Property developer Bellway Homes has won a dispute over a 25cm-wide strip of land next to one of its developments.
The developer is being sued by Lionel Cozens-Smith, one of four people who sold the firm a £9m plot of land in Cranleigh, Surrey, in 2016. The plot has planning permission to build 75 homes.
Cozens-Smith retained ownership of a 25cm strip of land along one edge of the field. Bellway, as part of its development, has built a footpath that crosses the strip.
This has lead to a complicated legal dispute that explores the nature of planning permission, but has ultimately ended with a judge ruling that Cozens-Smith’s claim should be dismissed.

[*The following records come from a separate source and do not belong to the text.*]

(* ===== verification/JsonText.v ===== *)
(** * JSON text determines the value

    A string literal can be read back, whatever follows it, so an array of
    strings and nulls is determined by its text: what the audit log hashes. *)

From stdpp Require Import base list strings option pretty sets gmap.
From Stdlib Require Import ZArith Ascii Lia.
From S2P Require Import Prelude Py Json.

Open Scope nat_scope.

(** ** Reading a string literal back *)

Definition hex_value (c : ascii) : N :=
  let n := N_of_ascii c in (if (n <? 58)%N then n - 48 else n - 87)%N.

(** one character of a literal and the rest *)
Definition read_char (s : string) : option (ascii * string) :=
  match s with
  | EmptyString => None
  | String c r =>
      if Ascii.eqb c dquote then None
      else if Ascii.eqb c "\"%char then
        match r with
        | String "u" (String _ (String _ (String h (String l r)))) =>
            Some (ascii_of_N (16 * hex_value h + hex_value l), r)
        | String "n" r => Some (newline, r)
        | String "r" r => Some (ascii_of_N 13, r)
        | String "t" r => Some (ascii_of_N 9, r)
        | String "f" r => Some (ascii_of_N 12, r)
        | String "b" r => Some (ascii_of_N 8, r)
        | String c r => Some (c, r)
        | EmptyString => None
        end
      else Some (c, r)
  end.

Lemma read_escaped c r : read_char (escape_char c +:+ r) = Some (c, r).
Proof. destruct c as [[] [] [] [] [] [] [] []]; reflexivity. Qed.

(** the characters up to the closing quote, and the rest *)
Fixpoint read_chars (fuel : nat) (s : string) : option (string * string) :=
  match fuel with
  | 0 => None
  | S fuel =>
      match read_char s with
      | Some (c, r) => match read_chars fuel r with Some (t, r) => Some (String c t, r) | None => None end
      | None => match s with String c r => if Ascii.eqb c dquote then Some (EmptyString, r) else None | _ => None end
      end
  end.

Definition read_literal (s : string) : option (string * string) :=
  match s with
  | String c r => if Ascii.eqb c dquote then read_chars (String.length s) r else None
  | EmptyString => None
  end.

Lemma escape_char_length c : 1 <= String.length (escape_char c).
Proof. destruct c as [[] [] [] [] [] [] [] []]; cbv; lia. Qed.

Lemma escape_length s : String.length s <= String.length (escape s).
Proof.
  induction s as [|c s IH]; [done|]. cbn [escape String.length]. rewrite length_append.
  pose proof (escape_char_length c). lia.
Qed.

Lemma read_chars_escape s r fuel :
  String.length s < fuel -> read_chars fuel (escape s +:+ String dquote r) = Some (s, r).
Proof.
  revert fuel. induction s as [|c s IH]; intros [|fuel] Hf; cbn [String.length] in Hf; try lia.
  - reflexivity.
  - cbn [escape read_chars]. rewrite append_assoc, read_escaped, IH by lia. done.
Qed.

Lemma read_quote s r : read_literal (quote s +:+ r) = Some (s, r).
Proof.
  unfold quote. rewrite append_assoc. rewrite append_cons. change (String dquote "" +:+ r) with (String dquote r).
  unfold read_literal. change (Ascii.eqb dquote dquote) with true. cbn [String.length].
  apply read_chars_escape. rewrite length_append. cbn [String.length]. pose proof (escape_length s). lia.
Qed.

(** a literal ends where it says *)
Lemma quote_cancel s t r u : quote s +:+ r = quote t +:+ u -> s = t /\ r = u.
Proof.
  intros E. pose proof (read_quote s r) as H1. rewrite E, read_quote in H1. by injection H1.
Qed.

(** ** Arrays of strings and nulls *)

Section Fields.
Context `{PyHost}.

Definition field (o : option string) : string := encode_compact (match o with Some s => PStr s | None => PNone end).

Lemma field_cancel a b r u : field a +:+ r = field b +:+ u -> a = b /\ r = u.
Proof.
  destruct a as [s|], b as [t|]; unfold field, encode_compact; cbn [dumps].
  - intros [-> ->]%quote_cancel. done.
  - unfold quote. by intros [=].
  - unfold quote. by intros [=].
  - change ("null" +:+ r = "null" +:+ u -> @None string = None /\ r = u). rewrite !append_cons, !append_empty.
    intros E. injection E as E. done.
Qed.

Lemma join_cons sep x y l : join sep (x :: y :: l) = x +:+ (sep +:+ join sep (y :: l)).
Proof. reflexivity. Qed.

Lemma fields_cancel a b r u : length a = length b ->
  join "," (map field a) +:+ r = join "," (map field b) +:+ u -> a = b.
Proof.
  revert b. induction a as [|x a IH]; intros [|y b] Hl E; try done. injection Hl as Hl.
  destruct a as [|x' a], b as [|y' b]; try done.
  - by apply field_cancel in E as [-> _].
  - cbn [map] in E. rewrite !join_cons, !append_assoc in E. apply field_cancel in E as [-> E].
    injection E as E. f_equal. by apply IH.
Qed.

Lemma encode_fields l : encode_compact (PList (map (fun o => match o with Some s => PStr s | None => PNone end) l)) =
  "[" +:+ join "," (map field l) +:+ "]".
Proof. unfold encode_compact. cbn [dumps]. by rewrite map_map. Qed.

Lemma encode_fields_inj a b : length a = length b ->
  encode_compact (PList (map (fun o => match o with Some s => PStr s | None => PNone end) a)) =
  encode_compact (PList (map (fun o => match o with Some s => PStr s | None => PNone end) b)) -> a = b.
Proof.
  intros Hl. rewrite !encode_fields. intros E. injection E as E. by apply fields_cancel in E.
Qed.
End Fields.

Lawyers for Cozens-Smith argued at a hearing in July that, for technical reasons, the planning permission on the plot that Bellway acquired when it bought the land, didn’t grant it rights of access over the strip.
But in a ruling this week High Court Judge Master Shuman disagreed.
“The key issue before me concerns the meaning of ‘planning permission’ in the transfer dated 21 December 2016,” he said in his ruling.
“It is a short question of construction as to whether planning permission included only the outline planning permission (OPP) dated 1 July 2016 or the approval of reserved matters (the disputed ARM) dated 28 July 2017 as well.”
“It is the defendant’s contention that if I accept the construction contended for by the defendant all other issues fall away.”
“I am satisfied that the definition of planning permission clearly included not only the OPP but also the disputed ARM, and indeed any ARM.”
He said that the claim should be “struck out”.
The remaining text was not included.